With luck, the two reviewers will like the paper and, with even more luck, suggest ways to improve the paper. They may point in flaws in the paper and how those flaws can be fixed. Or they may point in flaws in the paper and say they are not fixable.
If the reviewers don’t like the paper sufficiently that is the end of the line and you are rejected. If they potentially like it but with reservations you are given a chance to respond to their suggestions or complaints and modify the paper accordingly and then they get to review it again.
Finally, again, with luck, the editor send you that email saying the paper is accepted, and you sigh from relief. Or you get the rejection email, and you decide what to do next: another general journal? Reformat to go to a trade journal? Sulk in irritation for a while? I have done all of these and more.

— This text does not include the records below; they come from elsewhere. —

(* ===== verification/IpAddress.v ===== *)
(** * webrtc/base/ipaddress.h and ipaddress.cc, and the SocketAddress data of
    socketaddress.h and socketaddress.cc

    An address is its family and the sixteen bytes of the union, in network byte
    order.  Everything of ipaddress.cc that does not go through the C library's
    text conversion is modelled: comparison, classification, masks, prefixes and
    the IPv4-mapped form. *)

From S2P Require Import Prelude ByteOrder BlockHash.

Inductive Family := AF_UNSPEC | AF_INET | AF_INET6.

#[export] Instance Family_eq_dec : EqDecision Family.
Proof. solve_decision. Defined.

Record IPAddress := mkIP { family_ : Family; u_ : list Z }.

#[export] Instance IPAddress_eq_dec : EqDecision IPAddress.
Proof. solve_decision. Defined.

Definition IPAddress_unspec : IPAddress := mkIP AF_UNSPEC (zrepeat 0 16).
(** [IPAddress(in_addr)]: the union is cleared, then its first four bytes set. *)
Definition IPAddress_v4 (ip4 : list Z) : IPAddress := mkIP AF_INET (splice 0 ip4 (zrepeat 0 16)).
Definition IPAddress_v6 (ip6 : list Z) : IPAddress := mkIP AF_INET6 ip6.

Definition ipv6_address (ip : IPAddress) : list Z := u_ ip.
Definition ipv4_address (ip : IPAddress) : list Z := ztake 4 (u_ ip).

Definition in6addr_any : list Z := zrepeat 0 16.
Definition in6addr_loopback : list Z := zrepeat 0 15 ++ [1].
Definition INADDR_ANY : Z := 0.
Definition INADDR_LOOPBACK : Z := 2130706433. (* 127.0.0.1 *)

Definition kV4MappedPrefix : list Z := [0; 0; 0; 0; 0; 0; 0; 0; 0; 0; 255; 255; 0; 0; 0; 0].
Definition k6To4Prefix : list Z := [32; 2] ++ zrepeat 0 14.
Definition kTeredoPrefix : list Z := [32; 1; 0; 0] ++ zrepeat 0 12.
Definition kV4CompatibilityPrefix : list Z := zrepeat 0 16.
Definition k6BonePrefix : list Z := [63; 254] ++ zrepeat 0 14.

(** [memcmp] of blocks of the same length: negative, zero or positive. *)
Fixpoint memcmp (a b : list Z) : Z :=
  match a, b with
  | x :: a', y :: b' => if x =? y then memcmp a' b' else x - y
  | _, _ => 0
  end.

Section Operations.
Context `{Platform}.

(** [IPAddress(uint32 ip_in_host_byte_order)]. *)
Definition IPAddress_host (ip_in_host_byte_order : Z) : IPAddress :=
  IPAddress_v4 (host_store 4 (HostToNetwork32 ip_in_host_byte_order)).

(** The integer [s_addr] as the host reads it. *)
Definition s_addr (ip4 : list Z) : Z := host_load ip4.
(** [v6_as_ints[i]]. *)
Definition v6_as_int (i : Z) (ip6 : list Z) : Z := host_load (ztake 4 (zdrop (4 * i) ip6)).

Definition v4AddressAsHostOrderInteger (ip : IPAddress) : Z :=
  match family_ ip with
  | AF_INET => NetworkToHost32 (s_addr (ipv4_address ip))
  | _ => 0
  end.

Definition IPAddress_Size (ip : IPAddress) : Z :=
  match family_ ip with AF_INET => 4 | AF_INET6 => 16 | AF_UNSPEC => 0 end.

Definition ip_eq (a b : IPAddress) : bool :=
  if negb (bool_decide (family_ a = family_ b)) then false
  else match family_ a with
       | AF_INET => memcmp (ipv4_address a) (ipv4_address b) =? 0
       | AF_INET6 => memcmp (ipv6_address a) (ipv6_address b) =? 0
       | AF_UNSPEC => true
       end.

Definition ip_lt (a b : IPAddress) : bool :=
  if negb (bool_decide (family_ a = family_ b)) then
    match family_ a, family_ b with
    | AF_UNSPEC, _ => true
    | AF_INET, AF_INET6 => true
    | _, _ => false
    end
  else match family_ a with
       | AF_INET => NetworkToHost32 (s_addr (ipv4_address a)) <? NetworkToHost32 (s_addr (ipv4_address b))
       | AF_INET6 => memcmp (ipv6_address a) (ipv6_address b) <? 0
       | AF_UNSPEC => false
       end.

Definition ip_gt (a b : IPAddress) : bool := negb (ip_eq a b) && negb (ip_lt a b).

Definition IsPrivateV4 (ip_in_host_order : Z) : bool :=
  (Z.shiftr ip_in_host_order 24 =? 127) || (Z.shiftr ip_in_host_order 24 =? 10) ||
  (Z.shiftr ip_in_host_order 20 =? Z.lor (Z.shiftl 172 4) 1) ||
  (Z.shiftr ip_in_host_order 16 =? Z.lor (Z.shiftl 192 8) 168) ||
  (Z.shiftr ip_in_host_order 16 =? Z.lor (Z.shiftl 169 8) 254).

Definition ExtractMappedAddress (in6 : list Z) : list Z := ztake 4 (zdrop 12 in6).

(** [length] in bits, whole bytes compared. *)
Definition IPIsHelper (ip : IPAddress) (tomatch : list Z) (length : Z) : bool :=
  memcmp (ztake (Z.shiftr length 3) (ipv6_address ip)) (ztake (Z.shiftr length 3) tomatch) =? 0.
Definition IPIs6Bone (ip : IPAddress) : bool := IPIsHelper ip k6BonePrefix 16.
Definition IPIs6To4 (ip : IPAddress) : bool := IPIsHelper ip k6To4Prefix 16.
Definition IPIsSiteLocal (ip : IPAddress) : bool :=
  let addr := ipv6_address ip in
  (zget 0 addr =? 254) && (Z.land (zget 1 addr) 192 =? 192).
Definition IPIsULA (ip : IPAddress) : bool := Z.land (zget 0 (ipv6_address ip)) 254 =? 252.
Definition IPIsTeredo (ip : IPAddress) : bool := IPIsHelper ip kTeredoPrefix 32.
Definition IPIsV4Compatibility (ip : IPAddress) : bool := IPIsHelper ip kV4CompatibilityPrefix 96.
Definition IPIsV4Mapped (ip : IPAddress) : bool := IPIsHelper ip kV4MappedPrefix 96.

Definition Normalized (ip : IPAddress) : IPAddress :=
  match family_ ip with
  | AF_INET6 => if negb (IPIsV4Mapped ip) then ip else IPAddress_v4 (ExtractMappedAddress (u_ ip))
  | _ => ip
  end.

Definition AsIPv6Address (ip : IPAddress) : IPAddress :=
  match family_ ip with
  | AF_INET => IPAddress_v6 (splice 12 (ipv4_address ip) kV4MappedPrefix)
  | _ => ip
  end.

Definition IPIsAny (ip : IPAddress) : bool :=
  match family_ ip with
  | AF_INET => ip_eq ip (IPAddress_host INADDR_ANY)
  | AF_INET6 => ip_eq ip (IPAddress_v6 in6addr_any)
  | AF_UNSPEC => false
  end.

Definition IPIsLoopback (ip : IPAddress) : bool :=
  match family_ ip with
  | AF_INET => ip_eq ip (IPAddress_host INADDR_LOOPBACK)
  | AF_INET6 => ip_eq ip (IPAddress_v6 in6addr_loopback)
  | AF_UNSPEC => false
  end.

Definition IPIsPrivate (ip : IPAddress) : bool :=
  match family_ ip with
  | AF_INET => IsPrivateV4 (v4AddressAsHostOrderInteger ip)
  | AF_INET6 =>
      let v6 := ipv6_address ip in
      ((zget 0 v6 =? 254) && (zget 1 v6 =? 128)) || IPIsLoopback ip
  | AF_UNSPEC => false
  end.

Definition IPIsUnspec (ip : IPAddress) : bool := bool_decide (family_ ip = AF_UNSPEC).

Definition HashIP (ip : IPAddress) : Z :=
  match family_ ip with
  | AF_INET => s_addr (ipv4_address ip)
  | AF_INET6 =>
      let v6 := ipv6_address ip in
      Z.lxor (Z.lxor (Z.lxor (v6_as_int 0 v6) (v6_as_int 1 v6)) (v6_as_int 2 v6)) (v6_as_int 3 v6)
  | AF_UNSPEC => 0
  end.

(** The loop over the four words of an IPv6 address; [i] is the index of the
    first of the words that are left. *)
Fixpoint truncate_words (n : nat) (i position inner_mask : Z) (v6 : list Z) : list Z :=
  match n with
  | O => v6
  | S n' =>
      let v6 :=
        if i =? position then
          let host_order_inner := NetworkToHost32 (v6_as_int i v6) in
          splice (4 * i) (host_store 4 (HostToNetwork32 (Z.land host_order_inner inner_mask))) v6
        else if position <? i then splice (4 * i) (host_store 4 0) v6
        else v6 in
      truncate_words n' (i + 1) position inner_mask v6
  end.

The whole process can take a long time. If I submit the paper tomorrow, there is a chance that it might appear in your newspaper in, perhaps, January. Keep your eyes peeled to that Saturday section. But don’t look for an article on dwarf planets or on the Kuiper belt or on the early solar system. I’m taking a break from those this summer to pursue research on what I think of as my hobby field, Titan. Titan is a fascinating world with methane lakes at the north pole, dark dunes at the equator, a thick atmosphere that is almost like the Earth’s (it’s just missing a minor component [oxygen] that we like so much), and a Los Angeles-like haze that makes the surface hard to see. It’s my favorite body inside the Kuiper belt, and, when I get a little tired of studying the little points of light that make up the Kuiper belt, I move in to the relative warmth of the Saturn system and see what’s new on Titan. During my break this summer I think I discovered something pretty interesting. Interesting enough to be published in Science, even. But we’ll all have to wait to see if I can navigate that laborious publication paper and make it to that one paragraph in your Saturday newspaper.